▸ **Your instructions**
The expected answer is a bare count of the lines in the data below that contain "match".

---

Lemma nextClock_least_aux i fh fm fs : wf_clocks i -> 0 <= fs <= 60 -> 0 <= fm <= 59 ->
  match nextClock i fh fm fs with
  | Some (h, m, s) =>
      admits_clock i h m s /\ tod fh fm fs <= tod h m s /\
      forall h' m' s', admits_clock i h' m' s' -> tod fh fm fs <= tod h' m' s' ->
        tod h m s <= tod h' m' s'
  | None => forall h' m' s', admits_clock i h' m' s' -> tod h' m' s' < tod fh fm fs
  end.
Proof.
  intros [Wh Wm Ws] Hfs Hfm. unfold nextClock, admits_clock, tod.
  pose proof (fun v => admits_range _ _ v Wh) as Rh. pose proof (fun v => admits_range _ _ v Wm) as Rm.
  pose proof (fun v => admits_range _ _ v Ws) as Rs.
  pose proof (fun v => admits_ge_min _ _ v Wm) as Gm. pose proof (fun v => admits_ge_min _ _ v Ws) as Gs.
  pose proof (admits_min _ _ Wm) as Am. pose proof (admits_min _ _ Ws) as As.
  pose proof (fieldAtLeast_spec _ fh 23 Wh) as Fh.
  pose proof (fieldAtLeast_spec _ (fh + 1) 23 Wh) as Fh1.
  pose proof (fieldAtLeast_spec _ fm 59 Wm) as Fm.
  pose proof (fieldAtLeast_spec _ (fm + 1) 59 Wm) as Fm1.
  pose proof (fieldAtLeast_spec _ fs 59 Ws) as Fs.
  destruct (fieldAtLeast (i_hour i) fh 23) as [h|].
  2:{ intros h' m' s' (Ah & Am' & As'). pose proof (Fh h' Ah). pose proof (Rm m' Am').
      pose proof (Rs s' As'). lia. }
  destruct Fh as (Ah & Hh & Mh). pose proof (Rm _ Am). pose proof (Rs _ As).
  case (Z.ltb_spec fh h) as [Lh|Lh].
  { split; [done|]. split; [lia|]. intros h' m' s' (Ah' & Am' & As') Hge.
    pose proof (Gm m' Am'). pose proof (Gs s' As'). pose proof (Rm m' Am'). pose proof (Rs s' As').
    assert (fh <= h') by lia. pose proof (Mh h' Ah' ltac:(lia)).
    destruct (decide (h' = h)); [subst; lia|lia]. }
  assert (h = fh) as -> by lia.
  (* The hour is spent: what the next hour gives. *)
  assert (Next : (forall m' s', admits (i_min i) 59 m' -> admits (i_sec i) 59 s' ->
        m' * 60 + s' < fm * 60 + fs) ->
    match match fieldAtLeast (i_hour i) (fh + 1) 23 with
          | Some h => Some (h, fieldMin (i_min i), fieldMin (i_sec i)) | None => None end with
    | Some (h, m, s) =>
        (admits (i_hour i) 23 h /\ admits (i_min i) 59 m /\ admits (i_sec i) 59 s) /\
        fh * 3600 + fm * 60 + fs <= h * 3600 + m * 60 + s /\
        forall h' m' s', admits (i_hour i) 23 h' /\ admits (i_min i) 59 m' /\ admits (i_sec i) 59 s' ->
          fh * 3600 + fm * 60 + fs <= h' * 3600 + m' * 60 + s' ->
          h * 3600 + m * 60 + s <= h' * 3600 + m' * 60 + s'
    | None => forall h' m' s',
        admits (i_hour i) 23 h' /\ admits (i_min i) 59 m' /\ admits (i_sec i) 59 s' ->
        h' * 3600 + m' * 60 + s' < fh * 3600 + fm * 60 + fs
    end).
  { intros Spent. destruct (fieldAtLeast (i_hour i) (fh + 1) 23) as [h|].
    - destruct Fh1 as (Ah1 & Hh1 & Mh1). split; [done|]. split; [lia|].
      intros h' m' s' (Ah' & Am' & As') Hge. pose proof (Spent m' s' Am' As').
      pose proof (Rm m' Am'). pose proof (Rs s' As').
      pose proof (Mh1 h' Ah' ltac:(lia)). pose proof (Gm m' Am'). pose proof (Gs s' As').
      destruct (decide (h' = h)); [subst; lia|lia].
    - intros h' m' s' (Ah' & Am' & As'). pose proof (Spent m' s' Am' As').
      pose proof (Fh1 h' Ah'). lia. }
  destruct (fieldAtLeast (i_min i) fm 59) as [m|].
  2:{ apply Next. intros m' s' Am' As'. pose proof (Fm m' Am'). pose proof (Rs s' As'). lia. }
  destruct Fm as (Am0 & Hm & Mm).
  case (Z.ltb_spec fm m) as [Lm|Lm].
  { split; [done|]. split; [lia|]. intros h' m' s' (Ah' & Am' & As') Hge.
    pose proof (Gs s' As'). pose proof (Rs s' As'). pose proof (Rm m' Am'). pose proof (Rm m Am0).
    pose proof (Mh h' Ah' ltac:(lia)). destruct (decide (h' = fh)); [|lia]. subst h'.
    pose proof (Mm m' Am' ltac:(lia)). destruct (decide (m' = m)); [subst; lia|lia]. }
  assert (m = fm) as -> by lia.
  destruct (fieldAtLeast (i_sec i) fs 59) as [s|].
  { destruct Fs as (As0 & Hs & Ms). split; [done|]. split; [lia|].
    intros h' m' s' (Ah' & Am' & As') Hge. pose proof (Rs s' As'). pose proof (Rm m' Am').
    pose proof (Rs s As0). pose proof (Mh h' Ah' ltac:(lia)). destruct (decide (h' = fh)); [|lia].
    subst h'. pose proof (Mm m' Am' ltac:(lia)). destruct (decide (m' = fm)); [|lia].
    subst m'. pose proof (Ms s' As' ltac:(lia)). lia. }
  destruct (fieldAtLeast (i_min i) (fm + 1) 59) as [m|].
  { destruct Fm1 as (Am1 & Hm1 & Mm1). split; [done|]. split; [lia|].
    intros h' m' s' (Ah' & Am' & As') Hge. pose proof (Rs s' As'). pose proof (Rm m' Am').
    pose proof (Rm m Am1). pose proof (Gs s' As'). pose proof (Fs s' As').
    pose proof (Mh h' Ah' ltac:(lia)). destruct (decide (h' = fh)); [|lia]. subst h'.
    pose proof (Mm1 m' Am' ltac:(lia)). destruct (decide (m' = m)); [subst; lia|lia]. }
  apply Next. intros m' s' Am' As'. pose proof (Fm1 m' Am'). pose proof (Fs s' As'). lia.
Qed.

---

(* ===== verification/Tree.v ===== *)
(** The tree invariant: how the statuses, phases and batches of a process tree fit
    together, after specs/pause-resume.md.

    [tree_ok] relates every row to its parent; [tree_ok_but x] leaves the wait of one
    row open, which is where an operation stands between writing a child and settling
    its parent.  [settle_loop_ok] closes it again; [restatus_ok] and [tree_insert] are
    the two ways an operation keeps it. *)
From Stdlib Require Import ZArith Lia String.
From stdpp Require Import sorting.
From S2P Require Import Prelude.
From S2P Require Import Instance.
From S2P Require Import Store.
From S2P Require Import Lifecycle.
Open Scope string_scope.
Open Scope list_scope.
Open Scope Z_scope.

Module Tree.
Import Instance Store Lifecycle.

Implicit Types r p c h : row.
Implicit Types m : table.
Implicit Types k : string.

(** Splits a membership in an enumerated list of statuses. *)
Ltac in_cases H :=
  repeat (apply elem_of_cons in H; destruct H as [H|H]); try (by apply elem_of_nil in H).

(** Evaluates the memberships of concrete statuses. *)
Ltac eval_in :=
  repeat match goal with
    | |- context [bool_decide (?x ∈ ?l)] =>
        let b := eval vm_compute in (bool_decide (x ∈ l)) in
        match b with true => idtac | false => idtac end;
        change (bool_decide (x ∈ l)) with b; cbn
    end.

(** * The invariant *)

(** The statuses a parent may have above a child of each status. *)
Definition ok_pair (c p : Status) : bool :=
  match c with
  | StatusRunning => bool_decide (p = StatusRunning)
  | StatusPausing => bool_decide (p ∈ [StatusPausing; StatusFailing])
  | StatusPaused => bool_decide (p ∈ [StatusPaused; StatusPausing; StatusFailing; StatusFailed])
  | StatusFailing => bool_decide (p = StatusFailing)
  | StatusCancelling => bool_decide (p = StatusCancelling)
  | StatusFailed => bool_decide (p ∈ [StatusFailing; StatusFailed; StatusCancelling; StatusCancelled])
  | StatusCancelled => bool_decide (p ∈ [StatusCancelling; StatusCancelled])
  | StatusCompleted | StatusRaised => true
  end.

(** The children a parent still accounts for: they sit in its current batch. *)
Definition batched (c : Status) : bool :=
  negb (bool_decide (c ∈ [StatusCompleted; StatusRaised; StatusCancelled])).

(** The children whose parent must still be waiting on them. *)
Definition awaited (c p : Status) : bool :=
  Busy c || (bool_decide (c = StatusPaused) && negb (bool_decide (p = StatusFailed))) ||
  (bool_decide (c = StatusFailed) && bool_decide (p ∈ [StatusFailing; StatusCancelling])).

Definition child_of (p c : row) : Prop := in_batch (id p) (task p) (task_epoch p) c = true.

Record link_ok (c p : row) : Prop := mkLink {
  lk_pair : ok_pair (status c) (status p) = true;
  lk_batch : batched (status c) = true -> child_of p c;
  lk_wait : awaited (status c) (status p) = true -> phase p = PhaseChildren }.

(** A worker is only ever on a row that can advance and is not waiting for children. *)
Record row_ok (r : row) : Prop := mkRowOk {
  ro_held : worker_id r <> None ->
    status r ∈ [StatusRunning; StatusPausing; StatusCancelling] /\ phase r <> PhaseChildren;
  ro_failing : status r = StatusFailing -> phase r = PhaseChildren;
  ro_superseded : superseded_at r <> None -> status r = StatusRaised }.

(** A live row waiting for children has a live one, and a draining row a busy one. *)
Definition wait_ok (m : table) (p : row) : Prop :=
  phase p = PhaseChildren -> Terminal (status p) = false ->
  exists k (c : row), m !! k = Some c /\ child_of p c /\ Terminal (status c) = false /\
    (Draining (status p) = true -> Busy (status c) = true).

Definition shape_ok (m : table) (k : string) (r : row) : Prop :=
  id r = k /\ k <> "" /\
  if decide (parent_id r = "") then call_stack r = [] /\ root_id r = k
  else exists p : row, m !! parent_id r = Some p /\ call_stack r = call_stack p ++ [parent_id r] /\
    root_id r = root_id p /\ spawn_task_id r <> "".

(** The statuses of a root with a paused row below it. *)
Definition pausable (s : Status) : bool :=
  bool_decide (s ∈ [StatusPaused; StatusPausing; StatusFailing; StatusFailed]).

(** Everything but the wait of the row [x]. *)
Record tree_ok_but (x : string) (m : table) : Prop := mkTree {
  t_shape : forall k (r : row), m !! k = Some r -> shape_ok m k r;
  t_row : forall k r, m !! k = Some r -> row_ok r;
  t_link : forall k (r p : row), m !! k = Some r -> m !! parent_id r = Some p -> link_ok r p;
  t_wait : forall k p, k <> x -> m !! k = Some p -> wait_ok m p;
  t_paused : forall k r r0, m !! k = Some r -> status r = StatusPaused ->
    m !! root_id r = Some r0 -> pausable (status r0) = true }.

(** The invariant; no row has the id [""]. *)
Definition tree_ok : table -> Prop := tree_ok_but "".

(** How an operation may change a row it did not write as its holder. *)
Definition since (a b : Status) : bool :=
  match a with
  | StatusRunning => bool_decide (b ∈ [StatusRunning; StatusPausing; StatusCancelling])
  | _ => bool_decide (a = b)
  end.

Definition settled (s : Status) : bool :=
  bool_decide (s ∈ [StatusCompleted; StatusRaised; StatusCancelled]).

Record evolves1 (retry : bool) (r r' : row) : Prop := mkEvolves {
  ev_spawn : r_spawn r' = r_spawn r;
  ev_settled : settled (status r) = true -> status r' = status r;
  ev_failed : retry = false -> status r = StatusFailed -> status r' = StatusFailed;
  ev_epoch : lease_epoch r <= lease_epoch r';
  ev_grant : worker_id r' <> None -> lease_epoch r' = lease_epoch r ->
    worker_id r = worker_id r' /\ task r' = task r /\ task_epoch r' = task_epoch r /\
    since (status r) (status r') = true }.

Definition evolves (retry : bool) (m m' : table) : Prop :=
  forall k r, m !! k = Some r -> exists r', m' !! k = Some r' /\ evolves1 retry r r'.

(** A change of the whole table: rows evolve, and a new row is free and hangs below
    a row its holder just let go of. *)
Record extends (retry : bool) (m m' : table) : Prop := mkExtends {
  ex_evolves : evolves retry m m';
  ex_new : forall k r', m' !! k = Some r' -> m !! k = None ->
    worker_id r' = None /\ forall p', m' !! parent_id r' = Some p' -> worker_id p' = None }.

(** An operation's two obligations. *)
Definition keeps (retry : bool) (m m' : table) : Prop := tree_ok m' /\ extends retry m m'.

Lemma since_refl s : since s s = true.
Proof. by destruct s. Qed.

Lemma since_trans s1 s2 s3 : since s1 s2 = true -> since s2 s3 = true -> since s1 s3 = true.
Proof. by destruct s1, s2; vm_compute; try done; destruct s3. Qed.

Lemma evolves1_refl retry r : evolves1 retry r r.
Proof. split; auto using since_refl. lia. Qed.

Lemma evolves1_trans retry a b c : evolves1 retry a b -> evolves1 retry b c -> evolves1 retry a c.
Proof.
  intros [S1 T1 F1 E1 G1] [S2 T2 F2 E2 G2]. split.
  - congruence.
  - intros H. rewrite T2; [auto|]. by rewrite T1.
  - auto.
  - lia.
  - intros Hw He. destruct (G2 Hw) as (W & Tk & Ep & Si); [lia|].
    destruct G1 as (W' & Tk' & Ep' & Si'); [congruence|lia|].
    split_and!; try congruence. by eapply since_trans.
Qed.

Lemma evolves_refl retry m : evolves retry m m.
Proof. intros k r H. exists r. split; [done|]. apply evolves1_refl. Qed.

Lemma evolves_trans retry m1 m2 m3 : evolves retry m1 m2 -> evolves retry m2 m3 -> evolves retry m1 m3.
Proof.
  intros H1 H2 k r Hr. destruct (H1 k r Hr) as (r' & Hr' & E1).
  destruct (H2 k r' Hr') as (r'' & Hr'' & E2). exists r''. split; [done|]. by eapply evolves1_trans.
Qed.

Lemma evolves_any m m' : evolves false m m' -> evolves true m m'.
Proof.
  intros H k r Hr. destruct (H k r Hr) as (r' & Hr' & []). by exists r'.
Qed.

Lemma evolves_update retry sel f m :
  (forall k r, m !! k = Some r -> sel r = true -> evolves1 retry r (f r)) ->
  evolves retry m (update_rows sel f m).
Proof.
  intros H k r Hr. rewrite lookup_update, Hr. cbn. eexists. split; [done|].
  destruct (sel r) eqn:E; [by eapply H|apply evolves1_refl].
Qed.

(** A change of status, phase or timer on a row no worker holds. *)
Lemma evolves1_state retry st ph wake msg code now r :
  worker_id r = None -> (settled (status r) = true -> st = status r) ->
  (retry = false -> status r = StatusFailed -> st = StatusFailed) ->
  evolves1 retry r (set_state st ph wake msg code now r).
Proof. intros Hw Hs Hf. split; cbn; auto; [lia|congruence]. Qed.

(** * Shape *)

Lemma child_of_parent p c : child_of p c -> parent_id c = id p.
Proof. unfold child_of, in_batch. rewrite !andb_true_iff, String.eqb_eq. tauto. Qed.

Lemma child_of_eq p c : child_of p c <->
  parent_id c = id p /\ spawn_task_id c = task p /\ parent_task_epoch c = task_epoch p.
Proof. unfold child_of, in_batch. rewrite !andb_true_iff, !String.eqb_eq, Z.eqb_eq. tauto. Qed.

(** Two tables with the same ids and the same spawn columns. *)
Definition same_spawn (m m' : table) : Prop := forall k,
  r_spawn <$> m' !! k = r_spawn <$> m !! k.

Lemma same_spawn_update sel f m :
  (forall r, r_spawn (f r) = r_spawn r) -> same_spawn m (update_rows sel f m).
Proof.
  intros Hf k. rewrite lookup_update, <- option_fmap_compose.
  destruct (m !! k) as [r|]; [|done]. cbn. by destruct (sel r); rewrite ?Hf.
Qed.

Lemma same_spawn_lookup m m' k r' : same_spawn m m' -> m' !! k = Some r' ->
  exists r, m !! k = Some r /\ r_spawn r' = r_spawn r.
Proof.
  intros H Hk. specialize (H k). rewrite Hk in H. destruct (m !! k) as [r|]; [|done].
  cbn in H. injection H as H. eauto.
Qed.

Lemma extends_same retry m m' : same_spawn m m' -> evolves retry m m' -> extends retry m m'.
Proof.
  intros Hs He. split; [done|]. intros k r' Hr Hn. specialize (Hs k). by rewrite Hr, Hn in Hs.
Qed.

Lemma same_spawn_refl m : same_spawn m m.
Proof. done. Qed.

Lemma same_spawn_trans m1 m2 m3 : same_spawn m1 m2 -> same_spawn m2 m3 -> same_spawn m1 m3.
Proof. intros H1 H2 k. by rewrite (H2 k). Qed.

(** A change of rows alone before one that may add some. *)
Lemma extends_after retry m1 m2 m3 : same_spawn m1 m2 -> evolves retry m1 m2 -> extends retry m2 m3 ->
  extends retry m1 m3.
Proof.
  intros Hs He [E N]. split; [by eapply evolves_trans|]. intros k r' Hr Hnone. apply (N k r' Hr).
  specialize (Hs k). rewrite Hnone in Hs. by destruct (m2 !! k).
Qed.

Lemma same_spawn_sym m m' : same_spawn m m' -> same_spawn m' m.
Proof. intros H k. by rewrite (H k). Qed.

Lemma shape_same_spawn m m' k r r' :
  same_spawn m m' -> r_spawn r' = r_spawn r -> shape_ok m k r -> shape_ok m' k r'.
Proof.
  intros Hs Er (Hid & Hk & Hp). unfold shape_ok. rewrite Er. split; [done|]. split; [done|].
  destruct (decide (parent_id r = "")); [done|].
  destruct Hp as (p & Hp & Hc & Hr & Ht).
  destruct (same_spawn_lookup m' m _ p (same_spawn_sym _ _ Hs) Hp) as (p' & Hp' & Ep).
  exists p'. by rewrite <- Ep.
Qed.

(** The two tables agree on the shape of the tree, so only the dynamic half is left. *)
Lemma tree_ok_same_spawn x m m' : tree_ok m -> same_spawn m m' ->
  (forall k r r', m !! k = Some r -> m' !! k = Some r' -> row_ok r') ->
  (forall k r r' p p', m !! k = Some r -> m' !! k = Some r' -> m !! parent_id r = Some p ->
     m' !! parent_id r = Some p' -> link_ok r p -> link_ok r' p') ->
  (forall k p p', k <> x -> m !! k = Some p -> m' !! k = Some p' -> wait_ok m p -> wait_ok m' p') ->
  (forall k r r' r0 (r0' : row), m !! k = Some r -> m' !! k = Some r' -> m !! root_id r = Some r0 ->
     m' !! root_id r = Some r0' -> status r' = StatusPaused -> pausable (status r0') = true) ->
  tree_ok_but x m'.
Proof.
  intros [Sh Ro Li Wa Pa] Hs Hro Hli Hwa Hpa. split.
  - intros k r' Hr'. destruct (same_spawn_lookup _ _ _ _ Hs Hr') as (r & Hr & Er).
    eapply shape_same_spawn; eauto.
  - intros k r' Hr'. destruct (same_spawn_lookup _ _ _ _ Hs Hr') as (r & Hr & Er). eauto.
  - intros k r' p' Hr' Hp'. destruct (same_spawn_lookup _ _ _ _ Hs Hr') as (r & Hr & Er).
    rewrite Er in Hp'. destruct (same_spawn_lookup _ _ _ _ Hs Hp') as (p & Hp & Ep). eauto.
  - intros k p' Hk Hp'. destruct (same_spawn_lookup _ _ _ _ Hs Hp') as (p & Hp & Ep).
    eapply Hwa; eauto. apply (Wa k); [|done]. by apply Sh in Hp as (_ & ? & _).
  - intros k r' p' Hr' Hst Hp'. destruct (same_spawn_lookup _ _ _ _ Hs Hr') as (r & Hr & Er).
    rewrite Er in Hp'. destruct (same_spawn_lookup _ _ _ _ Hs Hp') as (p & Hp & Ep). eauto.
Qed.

---

▸ **Result of this task**
6